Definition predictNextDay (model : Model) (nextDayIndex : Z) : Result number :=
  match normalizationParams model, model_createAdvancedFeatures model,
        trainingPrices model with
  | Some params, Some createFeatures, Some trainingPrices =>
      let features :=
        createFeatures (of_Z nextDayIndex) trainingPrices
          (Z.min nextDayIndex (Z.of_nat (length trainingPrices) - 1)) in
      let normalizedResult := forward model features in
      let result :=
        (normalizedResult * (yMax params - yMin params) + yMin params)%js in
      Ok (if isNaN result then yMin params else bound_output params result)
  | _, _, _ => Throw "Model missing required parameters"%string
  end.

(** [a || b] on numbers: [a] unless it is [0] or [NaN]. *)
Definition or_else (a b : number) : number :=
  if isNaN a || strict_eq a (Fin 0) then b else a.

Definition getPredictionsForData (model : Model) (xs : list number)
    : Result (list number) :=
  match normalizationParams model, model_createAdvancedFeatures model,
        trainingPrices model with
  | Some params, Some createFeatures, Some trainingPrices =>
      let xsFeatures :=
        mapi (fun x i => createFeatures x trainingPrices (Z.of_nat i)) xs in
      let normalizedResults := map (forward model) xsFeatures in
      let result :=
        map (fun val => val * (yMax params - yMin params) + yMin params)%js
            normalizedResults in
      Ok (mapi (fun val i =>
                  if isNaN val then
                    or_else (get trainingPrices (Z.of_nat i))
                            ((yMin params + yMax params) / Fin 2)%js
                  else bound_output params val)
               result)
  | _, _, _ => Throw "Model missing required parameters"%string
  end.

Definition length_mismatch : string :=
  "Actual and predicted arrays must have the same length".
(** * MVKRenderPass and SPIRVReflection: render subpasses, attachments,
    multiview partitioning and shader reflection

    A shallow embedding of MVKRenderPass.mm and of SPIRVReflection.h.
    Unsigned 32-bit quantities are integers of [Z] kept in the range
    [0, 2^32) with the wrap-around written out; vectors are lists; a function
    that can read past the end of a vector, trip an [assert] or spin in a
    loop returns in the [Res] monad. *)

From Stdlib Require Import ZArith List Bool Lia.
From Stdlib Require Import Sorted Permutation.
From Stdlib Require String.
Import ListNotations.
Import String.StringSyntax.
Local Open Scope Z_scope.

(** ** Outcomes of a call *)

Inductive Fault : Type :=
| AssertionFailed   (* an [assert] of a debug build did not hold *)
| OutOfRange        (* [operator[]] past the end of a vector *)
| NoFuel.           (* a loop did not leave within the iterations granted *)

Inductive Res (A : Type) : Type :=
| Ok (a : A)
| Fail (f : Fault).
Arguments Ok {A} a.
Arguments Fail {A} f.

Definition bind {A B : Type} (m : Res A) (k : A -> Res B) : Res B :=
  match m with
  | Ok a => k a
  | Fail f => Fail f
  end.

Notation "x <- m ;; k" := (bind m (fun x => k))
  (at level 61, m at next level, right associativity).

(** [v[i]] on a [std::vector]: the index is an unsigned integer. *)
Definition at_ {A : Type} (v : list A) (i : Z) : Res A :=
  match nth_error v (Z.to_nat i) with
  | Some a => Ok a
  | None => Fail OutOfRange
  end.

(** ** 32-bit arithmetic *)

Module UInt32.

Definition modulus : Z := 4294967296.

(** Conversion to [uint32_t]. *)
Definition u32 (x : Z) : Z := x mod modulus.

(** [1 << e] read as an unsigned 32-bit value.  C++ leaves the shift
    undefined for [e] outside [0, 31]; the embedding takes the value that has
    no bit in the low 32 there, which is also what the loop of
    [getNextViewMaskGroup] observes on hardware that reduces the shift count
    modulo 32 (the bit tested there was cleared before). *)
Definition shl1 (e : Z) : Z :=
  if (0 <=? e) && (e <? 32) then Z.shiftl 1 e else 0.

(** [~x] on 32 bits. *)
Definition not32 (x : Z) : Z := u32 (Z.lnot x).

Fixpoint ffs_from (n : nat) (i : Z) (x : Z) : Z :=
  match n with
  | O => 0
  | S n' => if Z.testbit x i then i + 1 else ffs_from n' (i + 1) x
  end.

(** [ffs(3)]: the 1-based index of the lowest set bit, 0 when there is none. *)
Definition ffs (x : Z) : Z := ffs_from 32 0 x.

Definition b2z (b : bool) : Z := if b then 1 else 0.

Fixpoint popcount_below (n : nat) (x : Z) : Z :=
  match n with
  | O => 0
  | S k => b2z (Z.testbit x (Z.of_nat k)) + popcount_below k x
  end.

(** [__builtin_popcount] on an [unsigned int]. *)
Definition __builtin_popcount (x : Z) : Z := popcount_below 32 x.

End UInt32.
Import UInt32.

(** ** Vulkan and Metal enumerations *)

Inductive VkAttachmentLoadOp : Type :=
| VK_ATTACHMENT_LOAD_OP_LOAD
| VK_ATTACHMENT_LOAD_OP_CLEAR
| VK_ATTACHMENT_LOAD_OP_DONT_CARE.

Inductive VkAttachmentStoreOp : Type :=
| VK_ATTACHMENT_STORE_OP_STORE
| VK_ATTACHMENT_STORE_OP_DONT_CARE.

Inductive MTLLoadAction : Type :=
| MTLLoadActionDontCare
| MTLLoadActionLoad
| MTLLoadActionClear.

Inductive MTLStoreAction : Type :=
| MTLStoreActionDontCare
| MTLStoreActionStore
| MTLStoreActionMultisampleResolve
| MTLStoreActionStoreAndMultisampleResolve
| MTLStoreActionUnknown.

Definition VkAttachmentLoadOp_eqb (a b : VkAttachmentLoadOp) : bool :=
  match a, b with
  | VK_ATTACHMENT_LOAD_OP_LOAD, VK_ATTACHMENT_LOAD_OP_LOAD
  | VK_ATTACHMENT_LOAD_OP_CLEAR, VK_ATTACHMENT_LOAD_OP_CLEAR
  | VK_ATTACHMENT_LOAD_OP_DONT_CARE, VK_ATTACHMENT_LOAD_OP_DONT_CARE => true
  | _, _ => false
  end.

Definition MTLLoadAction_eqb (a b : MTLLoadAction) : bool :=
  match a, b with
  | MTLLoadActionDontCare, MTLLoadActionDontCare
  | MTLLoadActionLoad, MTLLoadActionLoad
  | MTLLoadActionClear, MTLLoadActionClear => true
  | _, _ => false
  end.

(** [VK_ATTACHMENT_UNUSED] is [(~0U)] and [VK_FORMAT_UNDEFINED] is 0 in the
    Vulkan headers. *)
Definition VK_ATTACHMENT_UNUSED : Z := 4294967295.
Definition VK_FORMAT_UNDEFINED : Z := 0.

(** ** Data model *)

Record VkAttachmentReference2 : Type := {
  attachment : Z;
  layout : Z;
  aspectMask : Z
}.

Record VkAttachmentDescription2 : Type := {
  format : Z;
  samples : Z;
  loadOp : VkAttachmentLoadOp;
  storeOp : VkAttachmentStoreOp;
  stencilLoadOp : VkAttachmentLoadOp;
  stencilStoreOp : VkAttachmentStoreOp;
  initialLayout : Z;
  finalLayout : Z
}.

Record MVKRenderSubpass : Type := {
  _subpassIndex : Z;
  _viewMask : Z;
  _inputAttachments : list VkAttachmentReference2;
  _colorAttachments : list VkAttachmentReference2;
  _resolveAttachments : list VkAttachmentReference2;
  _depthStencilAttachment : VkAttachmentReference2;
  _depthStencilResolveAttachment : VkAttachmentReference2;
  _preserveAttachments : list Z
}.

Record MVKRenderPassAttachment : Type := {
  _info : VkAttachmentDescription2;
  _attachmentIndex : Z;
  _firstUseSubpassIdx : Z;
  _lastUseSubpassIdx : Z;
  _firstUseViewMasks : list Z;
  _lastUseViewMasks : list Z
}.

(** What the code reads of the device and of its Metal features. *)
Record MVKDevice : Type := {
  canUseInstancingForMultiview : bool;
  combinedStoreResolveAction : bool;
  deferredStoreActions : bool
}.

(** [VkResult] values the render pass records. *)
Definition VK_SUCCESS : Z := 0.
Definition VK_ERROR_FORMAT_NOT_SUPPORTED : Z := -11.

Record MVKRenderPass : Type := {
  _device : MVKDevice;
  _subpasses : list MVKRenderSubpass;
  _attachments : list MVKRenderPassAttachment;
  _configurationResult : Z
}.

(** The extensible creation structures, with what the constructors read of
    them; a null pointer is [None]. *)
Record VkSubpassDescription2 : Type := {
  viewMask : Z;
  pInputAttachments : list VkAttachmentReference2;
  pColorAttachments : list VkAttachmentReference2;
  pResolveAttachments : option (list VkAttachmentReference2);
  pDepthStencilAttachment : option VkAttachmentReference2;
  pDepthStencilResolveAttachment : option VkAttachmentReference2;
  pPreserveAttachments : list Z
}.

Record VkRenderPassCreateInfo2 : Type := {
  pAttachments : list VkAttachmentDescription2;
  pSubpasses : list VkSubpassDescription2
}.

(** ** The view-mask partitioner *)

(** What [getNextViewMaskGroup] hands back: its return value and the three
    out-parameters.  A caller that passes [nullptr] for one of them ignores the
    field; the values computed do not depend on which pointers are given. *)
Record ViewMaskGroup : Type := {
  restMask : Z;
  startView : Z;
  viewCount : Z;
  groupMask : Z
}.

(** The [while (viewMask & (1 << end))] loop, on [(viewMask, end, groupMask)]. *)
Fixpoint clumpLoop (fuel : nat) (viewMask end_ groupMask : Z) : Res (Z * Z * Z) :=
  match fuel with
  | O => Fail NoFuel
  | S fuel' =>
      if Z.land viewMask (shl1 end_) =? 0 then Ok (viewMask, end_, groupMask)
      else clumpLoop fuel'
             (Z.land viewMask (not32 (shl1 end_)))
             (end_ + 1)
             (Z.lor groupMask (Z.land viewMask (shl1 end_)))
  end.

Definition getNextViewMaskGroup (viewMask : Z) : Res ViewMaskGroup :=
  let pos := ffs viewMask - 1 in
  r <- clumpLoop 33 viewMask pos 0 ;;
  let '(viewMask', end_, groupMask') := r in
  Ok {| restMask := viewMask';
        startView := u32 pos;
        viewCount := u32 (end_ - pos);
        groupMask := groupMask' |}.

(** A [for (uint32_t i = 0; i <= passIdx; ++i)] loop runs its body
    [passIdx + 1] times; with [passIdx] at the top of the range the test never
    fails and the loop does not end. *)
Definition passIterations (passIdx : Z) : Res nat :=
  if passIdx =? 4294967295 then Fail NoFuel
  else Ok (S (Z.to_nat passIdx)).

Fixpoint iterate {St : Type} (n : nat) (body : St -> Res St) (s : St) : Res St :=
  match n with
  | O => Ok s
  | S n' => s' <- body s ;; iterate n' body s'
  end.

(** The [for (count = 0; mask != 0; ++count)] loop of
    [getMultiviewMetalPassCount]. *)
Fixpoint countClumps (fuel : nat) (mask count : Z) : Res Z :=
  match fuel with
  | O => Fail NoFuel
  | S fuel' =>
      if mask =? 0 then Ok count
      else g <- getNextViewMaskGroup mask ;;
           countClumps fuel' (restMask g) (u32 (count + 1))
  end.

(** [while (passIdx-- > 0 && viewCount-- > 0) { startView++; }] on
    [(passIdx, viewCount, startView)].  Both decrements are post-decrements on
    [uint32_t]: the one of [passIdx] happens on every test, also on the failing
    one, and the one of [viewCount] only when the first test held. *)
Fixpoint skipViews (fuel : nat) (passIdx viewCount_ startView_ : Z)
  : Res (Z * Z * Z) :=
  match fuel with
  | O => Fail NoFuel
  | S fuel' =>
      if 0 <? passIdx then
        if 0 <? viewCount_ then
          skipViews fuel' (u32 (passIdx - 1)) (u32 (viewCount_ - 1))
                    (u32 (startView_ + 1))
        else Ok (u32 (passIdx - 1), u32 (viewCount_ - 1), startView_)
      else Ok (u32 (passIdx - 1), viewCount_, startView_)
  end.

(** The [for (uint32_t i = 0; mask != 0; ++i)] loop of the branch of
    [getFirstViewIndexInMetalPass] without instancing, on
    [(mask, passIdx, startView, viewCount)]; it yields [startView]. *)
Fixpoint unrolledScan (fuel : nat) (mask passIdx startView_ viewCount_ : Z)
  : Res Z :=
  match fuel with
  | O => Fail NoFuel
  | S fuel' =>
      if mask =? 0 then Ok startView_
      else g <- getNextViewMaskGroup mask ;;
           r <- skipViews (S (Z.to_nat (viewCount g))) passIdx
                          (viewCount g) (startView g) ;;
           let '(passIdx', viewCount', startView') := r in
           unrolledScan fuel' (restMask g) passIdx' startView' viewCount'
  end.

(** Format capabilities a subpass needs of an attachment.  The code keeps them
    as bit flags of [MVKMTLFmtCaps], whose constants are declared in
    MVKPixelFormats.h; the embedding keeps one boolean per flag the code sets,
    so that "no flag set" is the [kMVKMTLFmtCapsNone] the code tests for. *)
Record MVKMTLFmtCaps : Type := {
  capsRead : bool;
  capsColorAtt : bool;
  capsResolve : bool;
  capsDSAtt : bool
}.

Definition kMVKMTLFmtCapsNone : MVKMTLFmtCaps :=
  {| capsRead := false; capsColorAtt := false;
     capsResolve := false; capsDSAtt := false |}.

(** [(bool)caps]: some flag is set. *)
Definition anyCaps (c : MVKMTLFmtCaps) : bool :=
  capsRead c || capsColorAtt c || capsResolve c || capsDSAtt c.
========================
Exercise brief => In the listing above, find the line containing "Definition or_else (a" and the line containing "mapi (fun x", then repeat those two lines and everything between them exactly.

Solution below =>
Definition or_else (a b : number) : number :=
  if isNaN a || strict_eq a (Fin 0) then b else a.

Definition getPredictionsForData (model : Model) (xs : list number)
    : Result (list number) :=
  match normalizationParams model, model_createAdvancedFeatures model,
        trainingPrices model with
  | Some params, Some createFeatures, Some trainingPrices =>
      let xsFeatures :=
        mapi (fun x i => createFeatures x trainingPrices (Z.of_nat i)) xs in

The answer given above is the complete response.